RECORDS TO USE
Definition querySelector (selector : string) (d : Document) : option Node :=
  match selector with
  | String "."%char cls => findClass cls (rootNode d)
  | _ => None
  end.

(** [document.getElementById]: the selector control is the one element the
    script looks up by id. *)
Definition getElementById (id : string) (d : Document) : option Select :=
  if String.eqb id "languageSwitcher" then languageSwitcher d else None.

(** An element of the tree carries the class. *)
Inductive HasClass (cls : string) : Node -> Prop :=
| HasClass_here classes children :
    contains cls classes = true -> HasClass cls (Elem classes children)
| HasClass_below classes children child :
    In child children -> HasClass cls child ->
    HasClass cls (Elem classes children).

(** ** The host environment *)

(** The translation hook the host may register as [window.translatePage]: it
    receives the language code, may change the document, and returns or
    throws. *)
Definition Hook := option string -> Document -> Document * option string.

(** The value of [window.translatePage]. *)
Inductive Global :=
| Undefined
| NotAFunction
| JsFunction (f : Hook).

(** [typeof v === 'function'] *)
Definition isFunction (v : Global) : bool :=
  match v with
  | JsFunction _ => true
  | _ => false
  end.

Inductive MutationType := attributesT | childListT | characterDataT.

Record MutationRecord := mkMutation {
  type : MutationType;
  attributeName : option string
}.

Inductive Target := RootTarget | BodyTarget.

(** The options of [MutationObserver.observe]. *)
Record ObserveOptions := mkOptions {
  attributesOpt : bool;
  attributeFilter : option (list string);
  childList : bool;
  subtree : bool
}.

Record Observer := mkObserver {
  callback : Callback;
  target : Target;
  options : ObserveOptions
}.

(** The named functions of the script. *)
Inductive Fn :=
| F_isRTLLanguage
| F_applyRTL
| F_applyLTR
| F_detectAndApplyLayout
| F_observeLanguageChanges
| F_observeGoogleTranslate
| F_initRTLDetection.

(** What a run leaves behind besides the document: the calls of the script's
    functions, the lines of [console.log] and the calls of the hook, in the
    order they happen. *)
Inductive Event :=
| Called (f : Fn)
| Logged (args : list (option string))
| Hooked (arg : option string).

Record World := mkWorld {
  document : Document;
  translatePage : Global;                 (* window.translatePage *)
  RTLDetector : option (list Fn);         (* window.RTLDetector *)
  observers : list Observer;              (* MutationObserver registrations *)
  timeouts : list (Callback * nat);       (* pending setTimeout calls *)
  intervals : list (Callback * nat);      (* running setInterval timers *)
  trace : list Event
}.

(** ** Effects: state, and exceptions that leave the state as it is *)

Inductive Completion (A : Type) :=
| Normal (a : A)
| Throw (e : string).

Arguments Normal {A} a.
Arguments Throw {A} e.

Definition M (A : Type) := World -> World * Completion A.

Definition ret {A : Type} (a : A) : M A := fun w => (w, Normal a).

Definition bind {A B : Type} (m : M A) (k : A -> M B) : M B :=
  fun w =>
    match m w with
    | (w', Normal a) => k a w'
    | (w', Throw e) => (w', Throw e)
    end.

Declare Scope js_scope.
Delimit Scope js_scope with js.
Notation "x <- m ;; k" := (bind m (fun x => k))
  (at level 61, m at next level, right associativity) : js_scope.
Notation "m ;; k" := (bind m (fun _ => k))
  (at level 61, right associativity) : js_scope.
Open Scope js_scope.

Definition skip : M unit := ret tt.

Definition getDocument : M Document := fun w => (w, Normal (document w)).

Definition withDocument (d : Document) (w : World) : World :=
  mkWorld d (translatePage w) (RTLDetector w) (observers w) (timeouts w)
    (intervals w) (trace w).

Definition withElement (e : Element) (d : Document) : Document :=
  mkDocument (phase d) e (descendants d) (languageSwitcher d) (listeners d).

Definition setDocument (d : Document) : M unit :=
  fun w => (withDocument d w, Normal tt).

Definition getHtml : M Element :=
  fun w => (w, Normal (documentElement (document w))).

Definition modifyHtml (f : Element -> Element) : M unit :=
  fun w =>
    (withDocument (withElement (f (documentElement (document w))) (document w)) w,
     Normal tt).

Definition emit (e : Event) : M unit :=
  fun w =>
    (mkWorld (document w) (translatePage w) (RTLDetector w) (observers w)
       (timeouts w) (intervals w) (trace w ++ [e]),
     Normal tt).

Definition console_log (args : list (option string)) : M unit :=
  emit (Logged args).

(** [html.setAttribute(name, value)] *)
Definition html_setAttribute (name v : string) : M unit :=
  modifyHtml (fun html => mkElement (setAttribute name v (attributes html)) (classList html)).

(** [html.classList.add(token)], [html.classList.remove(token)] *)
Definition html_classList_add (token : string) : M unit :=
  modifyHtml (fun html => mkElement (attributes html) (tokenAdd token (classList html))).

Definition html_classList_remove (token : string) : M unit :=
  modifyHtml (fun html => mkElement (attributes html) (tokenRemove token (classList html))).

Definition getTranslatePage : M Global :=
  fun w => (w, Normal (translatePage w)).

TASK TO COMPLETE
Using the data above, print exactly the lines from the line that contains "(at level 61, right" through the line that contains "(** [html.classList.add(token)], [html.classList.remove(token)]", with both included.

ANSWER SECTION
  (at level 61, right associativity) : js_scope.
Open Scope js_scope.

Definition skip : M unit := ret tt.

Definition getDocument : M Document := fun w => (w, Normal (document w)).

Definition withDocument (d : Document) (w : World) : World :=
  mkWorld d (translatePage w) (RTLDetector w) (observers w) (timeouts w)
    (intervals w) (trace w).

Definition withElement (e : Element) (d : Document) : Document :=
  mkDocument (phase d) e (descendants d) (languageSwitcher d) (listeners d).

Definition setDocument (d : Document) : M unit :=
  fun w => (withDocument d w, Normal tt).

Definition getHtml : M Element :=
  fun w => (w, Normal (documentElement (document w))).

Definition modifyHtml (f : Element -> Element) : M unit :=
  fun w =>
    (withDocument (withElement (f (documentElement (document w))) (document w)) w,
     Normal tt).

Definition emit (e : Event) : M unit :=
  fun w =>
    (mkWorld (document w) (translatePage w) (RTLDetector w) (observers w)
       (timeouts w) (intervals w) (trace w ++ [e]),
     Normal tt).

Definition console_log (args : list (option string)) : M unit :=
  emit (Logged args).

(** [html.setAttribute(name, value)] *)
Definition html_setAttribute (name v : string) : M unit :=
  modifyHtml (fun html => mkElement (setAttribute name v (attributes html)) (classList html)).

(** [html.classList.add(token)], [html.classList.remove(token)] *)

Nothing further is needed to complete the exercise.